Since everyone uses different toiletries, there’s no point in me telling you what I pack. I’ll just share some items you might not consider packing:

  • Creams in small, travel-friendly containers (100ml sunscreen, 50ml face cream, 100ml body lotion).
  • Soap (body soap, facial cleanser) packed in a small Ziploc bag.
  • Eye-drops for dry eyes.
  • Small pouch with band-aids and medication.
  • Small Ziploc of Q-tips.

Keep It Small and Contained

Don’t be that person who packs huge bottles of shampoo and conditioner in their check-in bag.

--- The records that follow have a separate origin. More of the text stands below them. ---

(** * Colobot object manager: registry and radar

    A shallow embedding of [src/object/object_manager.cpp] (class
    [CObjectManager]) and the properties of it that the design document
    states.

    - the registry [m_objects] is declared in object/object_manager.h,
      which is not among the sources; by the operations used on it ([find],
      [count], [operator[]], [erase] at an iterator, [begin], [clear]) it is
      an associative container with unique [int] keys and owning slots
      ([std::unique_ptr<CObject>]), taken to be a [std::map]. It is a
      key-ordered association list here, because [begin()] and the
      iteration order of [Radar] are observable;
    - an owning slot is [option CObject]: [None] is the empty slot left by
      [reset()];
    - [float] is IEEE-754 binary32, through the Standard Library's
      [SpecFloat] at precision 24 and exponent bound 128;
    - [int] values are integers of [Z]; the one arithmetic operation on them,
      [m_nextId++], has its 32-bit wrap-around written out;
    - [assert] and [throw] are outcomes of [CreateObject];
    - a [CObject*] is the object it leads to, and two references are told
      apart by the identifier of their objects: the pointer test of the
      source for a requester that the registry owns (see [same_object]). *)

From Stdlib Require Import ZArith List Bool Lia String Sorted.
From Stdlib Require Import Floats.SpecFloat.
Import ListNotations.
Local Open Scope Z_scope.

(** ** Machine numbers *)

Module Int32.
Definition INT_MIN : Z := - 2 ^ 31.
Definition INT_MAX : Z := 2 ^ 31 - 1.

Definition in_range (z : Z) : Prop := INT_MIN <= z <= INT_MAX.

(** Two's complement reduction of an integer to [int]. *)
Definition wrap (z : Z) : Z := (z + 2 ^ 31) mod 2 ^ 32 - 2 ^ 31.

(** [int] to [unsigned int] and back, as at the call of [GetObjectById]
    and at the use of its argument as a key. *)
Definition to_unsigned (z : Z) : Z := z mod 2 ^ 32.
Definition of_unsigned (u : Z) : Z := wrap u.
End Int32.

Module F32.
Definition float := spec_float.
Definition prec : Z := 24.
Definition emax : Z := 128.

Definition add : float -> float -> float := SFadd prec emax.
Definition sub : float -> float -> float := SFsub prec emax.
Definition mul : float -> float -> float := SFmul prec emax.
Definition div : float -> float -> float := SFdiv prec emax.
Definition sqrt : float -> float := SFsqrt prec emax.

(** The comparisons of C++: false as soon as an operand is a NaN. *)
Definition lt (a b : float) : bool := SFltb a b.
Definition gt (a b : float) : bool := SFltb b a.
Definition ge (a b : float) : bool := SFleb b a.

(** The literal [m * 2^e], rounded to nearest. *)
Definition lit (m e : Z) : float := binary_normalize prec emax m e false.
Definition of_Z (z : Z) : float := lit z 0.

Definition zero : float := S754_zero false.
Definition two : float := Eval cbv in of_Z 2.
Definition sentinel_nearest : float := Eval cbv in of_Z 100000.
End F32.
Import F32.

(** ** Data *)

(** The members of [enum ObjectType] (object/object_type.h) that the
    manager names, and [OBJECT_OTHER] for the rest of the enumeration. *)
Inductive ObjectType : Type :=
| OBJECT_NULL
| OBJECT_RUINmobilew1 | OBJECT_RUINmobilew2
| OBJECT_RUINmobilet1 | OBJECT_RUINmobilet2
| OBJECT_RUINmobiler1 | OBJECT_RUINmobiler2
| OBJECT_SCRAP1 | OBJECT_SCRAP2 | OBJECT_SCRAP3 | OBJECT_SCRAP4 | OBJECT_SCRAP5
| OBJECT_BARRIER1 | OBJECT_BARRIER2 | OBJECT_BARRIER3
| OBJECT_TOTO
| OBJECT_CONTROLLER
| OBJECT_OTHER (code : nat).

Definition ObjectType_eq_dec (a b : ObjectType) : {a = b} + {a <> b}.
Proof. decide equality. apply Nat.eq_dec. Defined.

Definition ObjectType_eqb (a b : ObjectType) : bool :=
  if ObjectType_eq_dec a b then true else false.

Lemma ObjectType_eqb_eq a b : ObjectType_eqb a b = true <-> a = b.
Proof.
  unfold ObjectType_eqb. destruct (ObjectType_eq_dec a b); split; congruence.
Qed.

Lemma ObjectType_eqb_refl a : ObjectType_eqb a a = true.
Proof. apply ObjectType_eqb_eq. reflexivity. Qed.

(** [Math::Vector]; [Math::Vector()] is the origin. *)
Record Vector : Type := mkVector { vx : float; vy : float; vz : float }.

Definition Vector_origin : Vector := mkVector zero zero zero.

(** The physics capability: only its landed flag is read. *)
Record CPhysics : Type := mkPhysics { GetLand : bool }.

(** What the manager observes of a [CObject]. [IsOldObject] is the outcome
    of [dynamic_cast<COldObject*>], [IsObjectBeingTransported] that of the
    free function of the same name, [GetPhysics] is [None] for a null
    physics pointer. *)
Record CObject : Type := mkObject {
  GetID : Z;
  GetType : ObjectType;
  GetTeam : Z;
  GetActive : bool;
  GetProxyActivate : bool;
  IsObjectBeingTransported : bool;
  GetPosition : Vector;
  GetRotationY : float;
  GetPhysics : option CPhysics;
  IsOldObject : bool
}.

(** A [CObject*]: [None] is [nullptr]. *)
Abbreviation CObjectPtr := (option CObject).
Definition nullptr : CObjectPtr := None.

(** Pointer equality, [pObj == pThis] at line 279. References are
    compared by the identifier of the object they lead to. This is the
    pointer test of the source exactly when the registry keeps every
    object under its own identifier and the requester, if there is one,
    is an object of the registry ([registry_ok] and [requester_held]
    below; [same_object_exact] is the proof): the identifier of the
    requester then names one slot, its own. A requester from outside the
    registry that carries the identifier of an object inside it is beyond
    that: the source would go on to examine the inside object, this test
    skips it. The properties that depend on the difference assume the two
    conditions. *)
Definition same_object (p q : CObjectPtr) : bool :=
  match p, q with
  | None, None => true
  | Some a, Some b => GetID a =? GetID b
  | _, _ => false
  end.

Record ObjectCreateParams : Type := mkParams {
  p_pos : Vector;
  p_angle : float;
  p_type : ObjectType;
  p_power : float;
  p_zoom : float;
  p_height : float;
  p_trainer : bool;
  p_toy : bool;
  p_option : Z;
  p_team : Z;
  p_id : Z
}.

Definition set_id (params : ObjectCreateParams) (id : Z) : ObjectCreateParams :=
  mkParams (p_pos params) (p_angle params) (p_type params) (p_power params)
           (p_zoom params) (p_height params) (p_trainer params) (p_toy params)
           (p_option params) (p_team params) id.

Record CObjectCreateException : Type := mkException {
  exc_what : string;
  exc_type : ObjectType
}.

(** ** The map of owning slots *)

Abbreviation slot := (option CObject).
Definition CObjectMap : Type := list (Z * slot).

Module ObjMap.
(** [m.find(k)]: the slot under [k], [None] for [m.end()]. *)
Fixpoint find (k : Z) (m : CObjectMap) : option slot :=
  match m with
  | [] => None
  | (k', v) :: m' => if k' =? k then Some v else find k m'
  end.

(** [m[k] = v]: overwrite in place, or insert at the key's rank. *)
Fixpoint assign (k : Z) (v : slot) (m : CObjectMap) : CObjectMap :=
  match m with
  | [] => [(k, v)]
  | (k', v') :: m' =>
      if k <? k' then (k, v) :: (k', v') :: m'
      else if k =? k' then (k, v) :: m'
      else (k', v') :: assign k v m'
  end.

(** [it->second.reset()] at [it = m.find(k)]: the slot is emptied, the key
    stays where it is. *)
Fixpoint reset (k : Z) (m : CObjectMap) : CObjectMap :=
  match m with
  | [] => []
  | (k', v) :: m' => if k' =? k then (k', None) :: m' else (k', v) :: reset k m'
  end.

(** [m.erase(k)], the map without the key. *)
Fixpoint erase (k : Z) (m : CObjectMap) : CObjectMap :=
  match m with
  | [] => []
  | (k', v) :: m' => if k' =? k then erase k m' else (k', v) :: erase k m'
  end.

Definition keys (m : CObjectMap) : list Z := map fst m.

(** The objects of the non-empty slots, in iteration order. *)
Fixpoint live (m : CObjectMap) : list CObject :=
  match m with
  | [] => []
  | (_, Some o) :: m' => o :: live m'
  | (_, None) :: m' => live m'
  end.

(** The keys of the empty slots. *)
Fixpoint tombstones (m : CObjectMap) : list Z :=
  match m with
  | [] => []
  | (k, None) :: m' => k :: tombstones m'
  | (_, Some _) :: m' => tombstones m'
  end.
End ObjMap.

(** ** The manager *)

(** The data members of [CObjectManager]. The factory [m_objectFactory] is
    a parameter of [CreateObject] below. *)
Record CObjectManager : Type := mkManager {
  m_objects : CObjectMap;
  m_nextId : Z;
  m_shouldCleanRemovedObjects : bool
}.

(** The constructor's initialisers. *)
Definition CObjectManager_new : CObjectManager := mkManager [] 0 false.

(** How a call that can [assert] or [throw] ends. *)
Inductive outcome (A : Type) : Type :=
| Returned (a : A)
| Thrown (e : CObjectCreateException)
| AssertionFailed.
Arguments Returned {A} a.
Arguments Thrown {A} e.
Arguments AssertionFailed {A}.

(** [DeleteObject(instance)], lines 56-74. The teardown of a [COldObject]
    (line 63) acts on the very object that line 68 releases, so nothing of
    it is left in the registry; [instance] is non-null by the type. *)
Definition DeleteObject (instance : CObject) (st : CObjectManager)
  : bool * CObjectManager :=
  match ObjMap.find (GetID instance) (m_objects st) with
  | Some _ =>
      (true,
       mkManager (ObjMap.reset (GetID instance) (m_objects st))
                 (m_nextId st)
                 true)
  | None => (false, st)
  end.

(** [CleanRemovedObjects()], lines 76-86: [begin()] alone is inspected. *)
Definition CleanRemovedObjects (st : CObjectManager) : CObjectManager :=
  mkManager
    (match m_objects st with
     | [] => []
     | (k, None) :: rest => rest
     | (k, Some o) :: rest => (k, Some o) :: rest
     end)
    (m_nextId st)
    false.

(** [n] calls in a row. *)
Fixpoint CleanRemovedObjects_times (n : nat) (st : CObjectManager)
  : CObjectManager :=
  match n with
  | O => st
  | S n' => CleanRemovedObjects_times n' (CleanRemovedObjects st)
  end.

(** [DeleteAllObjects()], lines 88-104; the forced teardown of line 97 acts
    on objects that line 101 destroys. *)
Definition DeleteAllObjects (st : CObjectManager) : CObjectManager :=
  mkManager [] 0 (m_shouldCleanRemovedObjects st).

(** [GetObjectById(id)], lines 106-110. [id] is an [unsigned int]; the map
    converts it to its [int] key. *)
Definition GetObjectById (id : Z) (st : CObjectManager) : CObjectPtr :=
  match ObjMap.find (Int32.of_unsigned id) (m_objects st) with
  | None => nullptr
  | Some s => s
  end.

(** The call [GetObjectById(e->GetID())]. *)
Definition GetObjectById_of (e : CObject) (st : CObjectManager) : CObjectPtr :=
  GetObjectById (Int32.to_unsigned (GetID e)) st.

(** [GetObjectByRank(id)], lines 112-118. *)
Definition GetObjectByRank (id : nat) (st : CObjectManager) : CObjectPtr :=
  match nth_error (m_objects st) id with
  | None => nullptr
  | Some (_, s) => s
  end.

(** Modelled from the spec: [GetAllObjects()] is declared in
    object/object_manager.h, which is not among the sources; by the design
    document it "produces the current non-owning reference list (skipping
    empty slots)". *)
Definition GetAllObjects (st : CObjectManager) : list CObject :=
  ObjMap.live (m_objects st).

(** [GetObjectsOfTeam(team)], lines 170-181. *)
Definition GetObjectsOfTeam (team : Z) (st : CObjectManager) : list CObject :=
  filter (fun object => GetTeam object =? team) (GetAllObjects st).

(** The loop of [TeamExists], lines 187-194. *)
Fixpoint TeamExists_loop (team : Z) (objects : list CObject) : bool :=
  match objects with
  | [] => false
  | object :: rest =>
      if negb (GetActive object) then TeamExists_loop team rest
      else if GetTeam object =? team then true
      else TeamExists_loop team rest
  end.

(** [TeamExists(team)], lines 183-196. *)
Definition TeamExists (team : Z) (st : CObjectManager) : bool :=
  if team =? 0 then true
  else TeamExists_loop team (GetAllObjects st).

Section Creation.
(** [m_objectFactory->CreateObject(params)]: [None] is the null
    [unique_ptr]. *)
Variable CObjectFactory_CreateObject : ObjectCreateParams -> option CObject.

Definition creation_failure_message : string :=
  "Something went wrong in CObjectFactory"%string.

(** [CreateObject(params)], lines 120-140. The state that comes with
    [Thrown] or [AssertionFailed] is the one the manager is left in. *)
Definition CreateObject (params : ObjectCreateParams) (st : CObjectManager)
  : outcome CObject * CObjectManager :=
  let '(params, st) :=
    if p_id params <? 0
    then (set_id params (m_nextId st),
          mkManager (m_objects st)
                    (Int32.wrap (m_nextId st + 1))
                    (m_shouldCleanRemovedObjects st))
    else (params, st) in
  match ObjMap.find (p_id params) (m_objects st) with
  | Some _ => (AssertionFailed, st)
  | None =>
      match CObjectFactory_CreateObject params with
      | None =>
          (Thrown (mkException creation_failure_message (p_type params)), st)
      | Some object =>
          (Returned object,
           mkManager (ObjMap.assign (p_id params) (Some object) (m_objects st))
                     (m_nextId st)
                     (m_shouldCleanRemovedObjects st))
      end
  end.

Buy your bigger toiletries when you get wherever you’re going.

To stay clean you until you get settled and save money and the environment, fill small reusable containers with creams and shampoos. And always put them in a Ziploc bag to protect the rest of your stuff from spills.

For these reusable contains, my recommendations are the 50ml and 100ml containers from Muji. Quality matters. If you cheap out, there’s a good chance your shampoo and face-creams lids will pop off and turn into a gooey mess.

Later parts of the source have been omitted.